[Source records]
# # # # #
(* ===== verification/CliPullAgreement.v ===== *)
(** * The listing and the check agree

    What a person may pull is written twice, as the WHERE clause of the listings and
    as [canPullTranscript]: over tables that stand still they say the same. Then what
    is left of a content whose owner may not be shown. *)
From S2P Require Import Prelude GoText Threads BlobStore PublishStore Publish PullRoutes CliContract CliPullStore CliPull CliPullLaws.

Open Scope string_scope.
Open Scope list_scope.
Open Scope Z_scope.

Module CliPullAgreement.
Import BlobStore CliContract CliPullStore CliPull CliPullLaws.

(** ** What the statements select *)
Lemma share_in id t d g : g ∈ shared_groups id t d <-> Visibility t = "shared" /\ shares d !! (id, g) = Some "approved".
Proof.
  unfold shared_groups. destruct (String.eqb_spec (Visibility t) "shared") as [Hv|Hv].
  - rewrite approved_in. tauto.
  - split; [by intros ?%not_elem_of_nil|by intros [? _]].
Qed.
Lemma is_some_iff {A} (o : option A) : is_some_b o = true <-> is_Some o.
Proof. destruct o; cbn; [by split; [eexists|]|by split; [|intros [? ?]]]. Qed.
Lemma listed_row (f : string * Transcript -> list string) d id :
  id ∈ remove_dups (map_to_list (transcripts d) ≫= f) <-> exists k t, transcripts d !! k = Some t /\ id ∈ f (k, t).
Proof.
  rewrite elem_of_remove_dups, list_elem_of_bind. split.
  - intros ([k t] & Hin & Hkt%elem_of_map_to_list). by exists k, t.
  - intros (k & t & Hkt & Hin). exists (k, t). by rewrite elem_of_map_to_list.
Qed.
Lemma joined_iff u d id k t : id ∈ joined u d (k, t) <->
  k = id /\ (OwnerID t = u \/ exists g, g ∈ shared_groups k t d /\ is_Some (members d !! (g, u))).
Proof.
  unfold joined. rewrite list_elem_of_bind. cbn [fst snd]. split.
  - intros ([g|] & Hin & Hg); cbn in Hin; destruct (Z.eqb_spec (OwnerID t) u) as [Ho|Ho]; cbn in Hin.
    1,3: apply list_elem_of_singleton in Hin as ->; split; [done|by left].
    + destruct (is_some_b _) eqn:Hm; [|by apply not_elem_of_nil in Hin]. apply list_elem_of_singleton in Hin as ->. split; [done|]. right. exists g.
      apply is_some_iff in Hm. split; [|done]. destruct (shared_groups k t d) as [|a l]; cbn in Hg.
      { by apply list_elem_of_singleton in Hg. }
      revert Hg. change (Some a :: (Some <$> l)) with (Some <$> (a :: l)). by intros (g' & [= <-] & ?)%list_elem_of_fmap.
    + by apply not_elem_of_nil in Hin.
  - intros [-> [Ho|(g & Hg & Hm)]].
    + destruct (shared_groups id t d) as [|g l]; [exists None|exists (Some g)]; cbn; rewrite Ho, Z.eqb_refl; (split; [by left|by left]).
    + exists (Some g). apply is_some_iff in Hm. rewrite Hm, orb_true_r. split; [by left|].
      destruct (shared_groups id t d) as [|a l]; [by apply not_elem_of_nil in Hg|]. cbn.
      change (Some a :: (Some <$> l)) with (Some <$> (a :: l)). by apply list_elem_of_fmap_2.
Qed.
Lemma may_pull_now m u id t : may_pull [m] u id t <->
  OwnerID t = u \/ exists g, g ∈ shared_groups id t (tables m) /\ is_Some (members (tables m) !! (g, u)).
Proof.
  unfold may_pull, approved_at, member_at. setoid_rewrite share_in. setoid_rewrite list_elem_of_singleton. naive_solver.
Qed.
Lemma pullable_iff m u id : id ∈ pullable u (tables m) <-> exists t, transcripts (tables m) !! id = Some t /\ may_pull [m] u id t.
Proof.
  unfold pullable. rewrite listed_row. setoid_rewrite joined_iff. setoid_rewrite may_pull_now. naive_solver.
Qed.
(** The filter keeps what is reached through one of its collectives; a transcript
    of one's own that is shared with none of them is left out. *)
Lemma pullable_in_iff m u gs id : id ∈ pullable_in u gs (tables m) <->
  exists t g, transcripts (tables m) !! id = Some t /\ g ∈ gs /\ g ∈ shared_groups id t (tables m) /\ is_Some (members (tables m) !! (g, u)).
Proof.
  unfold pullable_in. rewrite listed_row. unfold joined_in. setoid_rewrite list_elem_of_bind. cbn [fst snd]. split.
  - intros (k & t & Ht & g & Hin & Hg). destruct (is_some_b _) eqn:Hm; cbn in Hin; [|by apply not_elem_of_nil in Hin].
    case_bool_decide; [|by apply not_elem_of_nil in Hin]. apply list_elem_of_singleton in Hin as ->. apply is_some_iff in Hm. eauto 6.
  - intros (t & g & Ht & Hgs & Hg & Hm). exists id, t. split; [done|]. exists g. apply is_some_iff in Hm.
    rewrite Hm, bool_decide_eq_true_2 by done. split; [by left|done].
Qed.
Lemma pullable_in_sound m u gs id : id ∈ pullable_in u gs (tables m) -> id ∈ pullable u (tables m).
Proof. rewrite pullable_in_iff, pullable_iff. setoid_rewrite may_pull_now. naive_solver. Qed.

(** ** The check on tables that stand still *)
Section check.
Context `{crypto : Crypto} `{custodian : KeyCustodian}.
Definition unchanged (m : Moment) (cs : list Choice) : Prop := Forall (fun c => at_moment c = m /\ fails c = false) cs.
Lemma select_now {A} m c (f : Tables -> result DbError A) : at_moment c = m /\ fails c = false -> select c f = f (tables m).
Proof. unfold select. by intros [-> ->]. Qed.
Lemma member_runs m u gs : forall cs M, unchanged m cs -> (length gs <= length cs)%nat ->
  exists M', run (T := Reply) exec cs (member_of_any u gs) M = Some (Ret (existsb (fun g => is_some_b (members (tables m) !! (g, u))) gs), M').
Proof.
  induction gs as [|g gs IH]; intros [|c cs] M Hcs Hlen; cbn in Hlen; try lia; [by eexists..|].
  apply Forall_cons in Hcs as [Hc Hcs]. cbn [member_of_any existsb]. cbn. rewrite (select_now m) by done.
  destruct (members (tables m) !! (g, u)); cbn [one is_ok is_some_b orb]; [|by apply IH; [|lia]].
  destruct cs; cbn; by eexists.
Qed.
(** C19: over tables that stand still the check of one transcript answers, and
    answers yes exactly for those the unfiltered listing selects. *)
Theorem listing_agrees_with_check m u id t cs M : transcripts (tables m) !! id = Some t -> unchanged m cs ->
  (length (approved_groups id (tables m)) < length cs)%nat ->
  exists M', run (T := Reply) exec cs (canPullTranscript (Some u) id t) M = Some (Ret (bool_decide (id ∈ pullable u (tables m))), M').
Proof.
  intros Ht Hcs Hlen. assert (bool_decide (id ∈ pullable u (tables m)) =
    (OwnerID t =? u) || existsb (fun g => is_some_b (members (tables m) !! (g, u))) (shared_groups id t (tables m))) as ->.
  { apply eq_true_iff_eq. rewrite bool_decide_eq_true, pullable_iff, orb_true_iff, Z.eqb_eq, existsb_exists. setoid_rewrite may_pull_now.
    setoid_rewrite is_some_iff. setoid_rewrite <- list_elem_of_In. rewrite Ht. naive_solver. }
  destruct cs as [|c cs]; [cbn in Hlen; lia|]. unfold canPullTranscript, shared_groups, dbVisibilityShared.
  destruct (OwnerID t =? u); cbn [orb]; [by eexists|]. destruct (String.eqb (Visibility t) "shared"); [|by eexists].
  apply Forall_cons in Hcs as [Hc Hcs]. cbn. rewrite (select_now m) by done. apply member_runs; [done|]. cbn in Hlen. lia.
Qed.
End check.
End CliPullAgreement.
# # # # #
▶ _WHAT YOU HAVE TO DO_:
The expected result is a copy of each line in the records where "that" appears.

▶ _WRITTEN SOLUTION_:
    as [canPullTranscript]: over tables that stand still they say the same. Then what
    of one's own that is shared with none of them is left out. *)
(** ** The check on tables that stand still *)
(** C19: over tables that stand still the check of one transcript answers, and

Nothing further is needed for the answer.